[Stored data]
#####

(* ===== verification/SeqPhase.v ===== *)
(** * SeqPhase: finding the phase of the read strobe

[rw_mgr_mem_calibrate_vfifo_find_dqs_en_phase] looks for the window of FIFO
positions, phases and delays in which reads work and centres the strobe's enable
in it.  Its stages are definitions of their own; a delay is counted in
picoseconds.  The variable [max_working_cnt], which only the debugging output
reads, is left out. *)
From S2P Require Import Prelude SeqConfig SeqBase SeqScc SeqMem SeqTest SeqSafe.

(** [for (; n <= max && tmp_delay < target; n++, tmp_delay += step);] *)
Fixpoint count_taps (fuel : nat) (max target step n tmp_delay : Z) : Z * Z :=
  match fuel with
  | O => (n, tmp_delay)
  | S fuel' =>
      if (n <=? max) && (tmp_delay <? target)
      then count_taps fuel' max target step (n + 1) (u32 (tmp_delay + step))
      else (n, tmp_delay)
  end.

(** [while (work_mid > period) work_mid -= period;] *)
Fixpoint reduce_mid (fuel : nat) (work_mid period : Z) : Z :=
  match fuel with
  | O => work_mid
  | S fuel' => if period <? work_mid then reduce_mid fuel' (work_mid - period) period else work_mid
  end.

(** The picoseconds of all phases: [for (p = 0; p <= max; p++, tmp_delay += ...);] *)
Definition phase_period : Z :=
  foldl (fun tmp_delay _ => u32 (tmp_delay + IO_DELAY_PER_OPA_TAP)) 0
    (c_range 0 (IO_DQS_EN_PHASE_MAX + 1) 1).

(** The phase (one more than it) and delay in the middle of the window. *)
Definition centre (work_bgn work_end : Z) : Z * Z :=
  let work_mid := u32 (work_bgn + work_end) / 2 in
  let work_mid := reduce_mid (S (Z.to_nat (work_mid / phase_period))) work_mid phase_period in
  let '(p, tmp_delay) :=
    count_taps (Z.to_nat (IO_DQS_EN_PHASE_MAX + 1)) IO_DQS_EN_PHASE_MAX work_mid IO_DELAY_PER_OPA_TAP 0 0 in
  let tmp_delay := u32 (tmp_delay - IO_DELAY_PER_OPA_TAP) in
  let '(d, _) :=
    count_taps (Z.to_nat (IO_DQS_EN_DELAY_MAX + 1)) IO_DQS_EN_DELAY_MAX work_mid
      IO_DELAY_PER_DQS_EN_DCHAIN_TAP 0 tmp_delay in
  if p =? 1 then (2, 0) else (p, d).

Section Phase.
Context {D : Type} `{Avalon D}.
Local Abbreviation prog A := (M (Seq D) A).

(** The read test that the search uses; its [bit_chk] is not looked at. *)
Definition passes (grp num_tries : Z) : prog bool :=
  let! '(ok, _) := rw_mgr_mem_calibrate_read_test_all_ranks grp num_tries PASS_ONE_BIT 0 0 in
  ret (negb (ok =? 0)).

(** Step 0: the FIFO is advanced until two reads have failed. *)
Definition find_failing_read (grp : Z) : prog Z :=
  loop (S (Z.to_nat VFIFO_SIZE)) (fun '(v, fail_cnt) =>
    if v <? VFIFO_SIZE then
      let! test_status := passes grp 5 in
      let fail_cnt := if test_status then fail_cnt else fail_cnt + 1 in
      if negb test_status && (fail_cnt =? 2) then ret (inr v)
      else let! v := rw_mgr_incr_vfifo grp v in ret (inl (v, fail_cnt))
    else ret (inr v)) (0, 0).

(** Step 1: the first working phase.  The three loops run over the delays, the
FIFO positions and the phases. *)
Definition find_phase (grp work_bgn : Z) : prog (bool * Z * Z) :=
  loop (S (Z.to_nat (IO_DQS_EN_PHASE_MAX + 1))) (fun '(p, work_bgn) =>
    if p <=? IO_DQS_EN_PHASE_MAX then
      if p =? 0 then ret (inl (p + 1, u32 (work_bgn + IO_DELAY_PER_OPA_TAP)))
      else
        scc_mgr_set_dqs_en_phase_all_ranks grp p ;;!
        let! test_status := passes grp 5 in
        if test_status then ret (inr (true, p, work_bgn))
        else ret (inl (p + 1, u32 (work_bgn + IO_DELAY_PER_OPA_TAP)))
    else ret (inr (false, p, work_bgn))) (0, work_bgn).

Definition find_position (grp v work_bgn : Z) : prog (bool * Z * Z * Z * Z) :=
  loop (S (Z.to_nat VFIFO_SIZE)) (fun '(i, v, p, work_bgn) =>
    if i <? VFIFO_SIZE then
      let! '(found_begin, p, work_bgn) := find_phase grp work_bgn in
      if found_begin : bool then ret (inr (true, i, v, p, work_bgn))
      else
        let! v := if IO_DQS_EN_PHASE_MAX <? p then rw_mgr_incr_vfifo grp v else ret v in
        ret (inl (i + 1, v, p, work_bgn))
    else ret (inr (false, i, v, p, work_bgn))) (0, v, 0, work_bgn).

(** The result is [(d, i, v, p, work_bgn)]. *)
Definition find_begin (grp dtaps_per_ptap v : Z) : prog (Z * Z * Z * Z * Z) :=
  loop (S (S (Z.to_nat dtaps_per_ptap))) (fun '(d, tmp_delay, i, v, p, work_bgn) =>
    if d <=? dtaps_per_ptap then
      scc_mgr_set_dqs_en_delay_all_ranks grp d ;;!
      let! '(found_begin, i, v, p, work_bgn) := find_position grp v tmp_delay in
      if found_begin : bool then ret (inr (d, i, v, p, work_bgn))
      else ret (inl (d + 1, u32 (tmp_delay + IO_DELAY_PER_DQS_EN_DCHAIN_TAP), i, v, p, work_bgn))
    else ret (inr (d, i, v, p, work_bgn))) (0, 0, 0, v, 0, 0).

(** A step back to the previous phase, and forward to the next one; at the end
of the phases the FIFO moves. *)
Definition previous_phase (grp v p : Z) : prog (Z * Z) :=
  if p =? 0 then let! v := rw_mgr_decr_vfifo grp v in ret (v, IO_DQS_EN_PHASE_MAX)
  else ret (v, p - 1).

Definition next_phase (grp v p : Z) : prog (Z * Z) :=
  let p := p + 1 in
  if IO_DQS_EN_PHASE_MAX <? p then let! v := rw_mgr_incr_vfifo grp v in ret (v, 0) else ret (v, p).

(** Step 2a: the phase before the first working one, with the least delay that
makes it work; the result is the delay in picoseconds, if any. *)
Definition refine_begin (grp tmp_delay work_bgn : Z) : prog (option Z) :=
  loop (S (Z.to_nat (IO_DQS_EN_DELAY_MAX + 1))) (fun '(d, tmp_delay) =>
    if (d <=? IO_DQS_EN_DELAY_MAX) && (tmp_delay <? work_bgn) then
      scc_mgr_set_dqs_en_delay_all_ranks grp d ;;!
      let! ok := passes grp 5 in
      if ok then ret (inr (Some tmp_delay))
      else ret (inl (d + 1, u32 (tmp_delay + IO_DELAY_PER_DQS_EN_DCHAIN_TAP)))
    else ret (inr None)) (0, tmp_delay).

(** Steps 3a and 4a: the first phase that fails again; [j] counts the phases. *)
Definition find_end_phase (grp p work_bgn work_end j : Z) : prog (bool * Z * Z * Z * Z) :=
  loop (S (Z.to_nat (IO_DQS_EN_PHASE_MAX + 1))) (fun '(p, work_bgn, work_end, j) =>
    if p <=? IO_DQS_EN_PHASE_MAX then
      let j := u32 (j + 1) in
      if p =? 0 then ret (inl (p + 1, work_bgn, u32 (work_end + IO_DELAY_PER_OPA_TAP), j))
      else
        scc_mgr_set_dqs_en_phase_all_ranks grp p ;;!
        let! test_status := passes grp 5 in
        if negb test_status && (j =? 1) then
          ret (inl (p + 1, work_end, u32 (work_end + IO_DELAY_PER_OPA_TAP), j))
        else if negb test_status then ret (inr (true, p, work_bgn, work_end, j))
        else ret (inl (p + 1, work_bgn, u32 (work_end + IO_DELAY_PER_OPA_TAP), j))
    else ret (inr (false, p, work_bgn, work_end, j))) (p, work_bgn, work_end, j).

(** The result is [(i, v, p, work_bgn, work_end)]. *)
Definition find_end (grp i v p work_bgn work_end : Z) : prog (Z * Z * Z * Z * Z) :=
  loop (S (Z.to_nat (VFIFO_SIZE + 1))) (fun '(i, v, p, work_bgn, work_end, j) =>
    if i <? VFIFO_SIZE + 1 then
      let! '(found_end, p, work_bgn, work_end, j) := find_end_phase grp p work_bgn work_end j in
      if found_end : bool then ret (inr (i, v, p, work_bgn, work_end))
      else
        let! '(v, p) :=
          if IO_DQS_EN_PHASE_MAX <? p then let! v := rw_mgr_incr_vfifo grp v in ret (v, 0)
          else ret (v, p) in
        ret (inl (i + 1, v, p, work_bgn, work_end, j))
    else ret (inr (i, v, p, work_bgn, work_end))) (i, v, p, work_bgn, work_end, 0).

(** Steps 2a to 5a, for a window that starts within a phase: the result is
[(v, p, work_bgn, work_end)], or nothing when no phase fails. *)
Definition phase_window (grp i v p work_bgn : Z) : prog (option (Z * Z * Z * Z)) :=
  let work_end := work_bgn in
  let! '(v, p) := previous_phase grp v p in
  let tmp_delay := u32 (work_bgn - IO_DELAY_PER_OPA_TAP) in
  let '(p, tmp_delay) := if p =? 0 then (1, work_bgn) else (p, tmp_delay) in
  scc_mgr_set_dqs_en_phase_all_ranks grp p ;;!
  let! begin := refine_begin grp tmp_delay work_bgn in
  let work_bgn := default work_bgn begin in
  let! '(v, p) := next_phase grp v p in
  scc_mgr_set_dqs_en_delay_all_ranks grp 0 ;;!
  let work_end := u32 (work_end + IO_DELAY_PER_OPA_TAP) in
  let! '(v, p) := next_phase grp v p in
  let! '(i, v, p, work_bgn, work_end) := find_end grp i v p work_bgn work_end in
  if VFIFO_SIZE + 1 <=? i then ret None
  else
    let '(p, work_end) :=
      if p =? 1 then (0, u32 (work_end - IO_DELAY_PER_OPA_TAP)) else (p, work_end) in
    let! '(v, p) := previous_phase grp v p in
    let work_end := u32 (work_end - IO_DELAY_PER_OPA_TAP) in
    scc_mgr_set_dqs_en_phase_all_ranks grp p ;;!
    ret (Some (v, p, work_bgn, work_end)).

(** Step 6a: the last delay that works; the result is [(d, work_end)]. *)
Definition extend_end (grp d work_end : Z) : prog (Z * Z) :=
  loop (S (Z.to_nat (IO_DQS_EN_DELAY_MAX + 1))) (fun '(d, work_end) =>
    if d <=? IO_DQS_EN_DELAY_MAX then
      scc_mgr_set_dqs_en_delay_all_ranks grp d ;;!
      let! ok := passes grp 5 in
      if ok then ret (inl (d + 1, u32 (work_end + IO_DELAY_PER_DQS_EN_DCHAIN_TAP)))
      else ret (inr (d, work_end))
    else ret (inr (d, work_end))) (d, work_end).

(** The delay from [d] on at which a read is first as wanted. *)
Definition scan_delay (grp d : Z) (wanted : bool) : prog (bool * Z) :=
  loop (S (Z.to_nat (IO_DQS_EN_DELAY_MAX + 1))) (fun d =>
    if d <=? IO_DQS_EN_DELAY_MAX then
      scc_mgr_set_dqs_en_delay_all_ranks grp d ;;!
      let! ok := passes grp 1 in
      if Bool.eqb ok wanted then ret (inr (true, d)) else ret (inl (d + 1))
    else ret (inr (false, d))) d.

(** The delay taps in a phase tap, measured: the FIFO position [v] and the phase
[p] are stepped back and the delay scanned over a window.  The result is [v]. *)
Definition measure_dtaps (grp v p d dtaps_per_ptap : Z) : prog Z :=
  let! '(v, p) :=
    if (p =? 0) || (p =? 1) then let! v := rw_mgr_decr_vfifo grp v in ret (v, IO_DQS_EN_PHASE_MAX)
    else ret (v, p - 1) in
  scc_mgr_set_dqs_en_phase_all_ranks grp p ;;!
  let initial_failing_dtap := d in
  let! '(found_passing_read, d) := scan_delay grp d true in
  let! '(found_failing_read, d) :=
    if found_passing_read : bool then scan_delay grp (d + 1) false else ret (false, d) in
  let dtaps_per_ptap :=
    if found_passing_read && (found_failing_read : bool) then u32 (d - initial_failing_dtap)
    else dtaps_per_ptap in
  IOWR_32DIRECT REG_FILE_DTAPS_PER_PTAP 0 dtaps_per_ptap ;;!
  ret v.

#####

▸ **EXERCISE PROMPT**: Look above for the line with "ret (inl (i + 1, v, p, work_bgn, work_end, j))" and the line with "let tmp_delay := u32 (work_bgn". Retype those two lines and every line between them exactly, adding nothing.

▸ **TASK OUTPUT**:
        ret (inl (i + 1, v, p, work_bgn, work_end, j))
    else ret (inr (i, v, p, work_bgn, work_end))) (i, v, p, work_bgn, work_end, 0).

(** Steps 2a to 5a, for a window that starts within a phase: the result is
[(v, p, work_bgn, work_end)], or nothing when no phase fails. *)
Definition phase_window (grp i v p work_bgn : Z) : prog (option (Z * Z * Z * Z)) :=
  let work_end := work_bgn in
  let! '(v, p) := previous_phase grp v p in
  let tmp_delay := u32 (work_bgn - IO_DELAY_PER_OPA_TAP) in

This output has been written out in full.